Self-reporting is the most reliable indicator of pain and hence talking to patients and asking them about they feel is an integral part of pain assessment. The therapist may also want to know about your past medical history, medications, lifestyle (e.g., smoking, alcohol intake), family history, and psychosocial history.

It is important that you spend considerable time with the therapist and tell in detail about the pain you are suffering. The therapist would want to gather information regarding the characteristics of pain, its location, duration and intensity,etc. The following table 1 gives a clear picture of the questions that your therapist is likely to ask to get your health history and understand your condition well.

 

Table 1: Patient History for Assessment of Pain

The Clinical Parameter The Information for Clinician Possible Question for Patient
Pain Characteristics Onset and duration of pain
  • When did your pain start?
  • How often does it occur?
  • How long does it last?
Location
  • Where does it hurt?

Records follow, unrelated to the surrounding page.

Lemma elem_of_tracked_where f v k : k ∈ keys_where f v <-> exists p, tracked v !! k = Some p /\ f k p = true.
Proof.
  unfold keys_where. rewrite list_elem_of_In, filter_In, <- list_elem_of_In, elem_of_hash_keys. split.
  - intros [[p Hp] Hf]. rewrite Hp in Hf. by exists p.
  - intros (p & Hp & Hf). rewrite Hp. split; [by eexists|done].
Qed.

Lemma settled_silence ok now k o v k' : k' <> k -> settled k o v -> settled k o (silence_key ok now v k').
Proof.
  intros Hne [(p & Hp & Hs) Hw]. unfold silence_key. destruct (tracked v !! k') as [p'|] eqn:Hp'; [|by split; [exists p|]].
  unfold write_status; destruct (ok k'); (split; [exists p; split; [cbn; by rewrite lookup_insert_ne|done]|cbn [track writes]]); [|done].
  rewrite last_write_snoc. by rewrite bool_decide_false.
Qed.

Definition not_plan (op : VOp) : Prop := match op with VPlan _ _ _ _ => False | _ => True end.

(** Once a path is tracked as observed, no update and no tick writes its status:
    a device that falls silent later is not noticed, and when the write of the
    change failed the store says pending for good. *)
Theorem observed_never_written_again (ops : list VOp) (v : Verifier) (k : Key) :
  observed_at v k -> Forall not_plan ops ->
  observed_at (v_run ops v) k /\ last_write k (writes (v_run ops v)) = last_write k (writes v).
Proof.
  intros Ho Hops. apply (foldl_keeps (settled k (last_write k (writes v)))); [|done].
  intros v' op Hin Hs. rewrite Forall_forall in Hops. specialize (Hops _ Hin). destruct op as [|ok now u|ok instant now]; [done|..].
  - apply (foldl_keeps (settled k (last_write k (writes v)))); [|done]. intros. by apply settled_observe.
  - unfold v_op, mark_silent_paths. destruct Hs as [(p & Hp & Hst) Hw].
    apply (foldl_keeps (settled k (last_write k (writes v)))); [|split; [by exists p|done]].
    intros v'' k' (p' & Hp' & Hf)%elem_of_tracked_where Hs'. apply settled_silence; [|done]. intros ->. rewrite Hp in Hp'. injection Hp' as <-.
    rewrite Hst in Hf. done.
Qed.

Lemma contains_tail n (a b : bytes) : contains n b = true -> contains n (a ++ b) = true.
Proof. intros Hb. induction a as [|x a IH]; [done|]. cbn. rewrite IH. apply orb_true_r. Qed.

Lemma to_ascii_lowercase_app a b : to_ascii_lowercase (a ++ b) = (to_ascii_lowercase a ++ to_ascii_lowercase b)%string.
Proof.
  unfold to_ascii_lowercase. induction a as [|x a IH]; [done|]. rewrite string_cons_app. cbn [list_ascii_of_string fmap list_fmap string_of_list_ascii].
  by rewrite IH.
Qed.

Lemma observe_key_observes ok now v k : is_Some (tracked v !! k) -> observed_at (observe_key ok now v k) k.
Proof.
  intros [p Hp]. unfold observe_key. rewrite Hp. unfold write_status.
  destruct (bool_decide _); [|destruct (ok k)]; eexists; (split; [cbn; apply lookup_insert_eq|done]).
Qed.

Lemma observe_update_observes ok now u v k p :
  tracked v !! k = Some p -> matches u k p = true -> observed_at (observe_update ok now u v) k.
Proof.
  intros Hp Hm. assert (k ∈ keys_where (matches u) v) as Hin by (apply elem_of_tracked_where; by exists p).
  unfold observe_update. apply list_elem_of_split in Hin as (l1 & l2 & ->). rewrite foldl_app. cbn [foldl].
  assert (forall l w, observed_at w k -> observed_at (foldl (observe_key ok (Z.max (timestamp_ns u) now)) w l) k) as Hkeep.
  { intros l w Hw. apply (foldl_keeps (fun w => observed_at w k)); [|done]. intros w' x _ Ho.
    by apply (settled_observe _ _ k (last_write k (writes w'))). }
  apply Hkeep, observe_key_observes.
  apply (foldl_keeps (fun w => is_Some (tracked w !! k))); [|by rewrite Hp]. intros w x _ Hw.
  unfold observe_key. destruct (tracked w !! x) as [q|]; [|done]. unfold write_status.
  destruct (bool_decide _); [|destruct (ok x)]; cbn; destruct (decide (x = k)) as [->|Hne];
    rewrite ?lookup_insert_eq, ?lookup_insert_ne by done; done.
Qed.

(** The counters of one interface confirm every subscription of the
    device: whatever path was subscribed to (BGP sessions, say), it is marked as
    observed when the device sends statistics of an interface, because the path
    of the update is looked at without regard to the one expected. *)
Theorem counters_confirm_everything (ok : Key -> bool) (now : Z) (u : TelemetryUpdate) (name : string) (v : Verifier) (k : Key)
    (p : TrackedPath) :
  split_once "]"%char name = None -> Forall (fun b => u8 b < 128) (bytes_of_string name) ->
  path u = ("interface[name=" ++ name ++ "]/statistics")%string ->
  tracked v !! k = Some p -> k.1 = target u ->
  observed_at (observe_update ok now u v) k.
Proof.
  intros Hn Ha Hp Hk Ht. apply (observe_update_observes ok now u v k p Hk). unfold matches. rewrite bool_decide_true by done.
  rewrite (counters_classified u name Hn) by (by left). cbn [path_matches_update andb].
  assert (text_contains "statistics" (to_lowercase (path u)) = true) as ->; [|by rewrite !orb_true_r].
  rewrite to_lowercase_ascii.
  - rewrite Hp, !to_ascii_lowercase_app. unfold text_contains. rewrite !bytes_of_string_app. by apply contains_tail, contains_tail.
  - rewrite Hp, !bytes_of_string_app. apply Forall_app. split; [by repeat constructor|]. apply Forall_app. split; [done|by repeat constructor].
Qed.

Is there more than one site?
Intensity On a scale of 0 (no pain) to 10 (worst pain),

  • How much does it hurt right now?
  • How much does it hurt at its worst?
Description
  • What does your pain feel like?
  • Is it stabbing, burning, pricking, etc.?

 

  Aggravating and relieving factors
  • What makes your pain better?
  • What makes your pain worse?
Management Strategies Treatment options given in past and at present
  • What methods have you tried to relieve your pain?
  • Were they or are they effective?
Medical History Prior illnesses
  • How is your general health?
  • Have you had any illnesses in the past?
Family History Family history of chronic pain
  • Is anyone in your family has problems with pain?
Psychosocial
Assessment
Depressive symptoms
  • Are you suffering from any kind of stress?
  • Does the pain affect your mood?
Impact on Daily Life Impact of pain on work, sleep, and relationships
  • Is pain affecting your daily activities?
  • Your work?
  • Relationships?
Patients Expectations Expectations and goal in pain management
  • What expectations do you have from the treatment that you will be undergoing?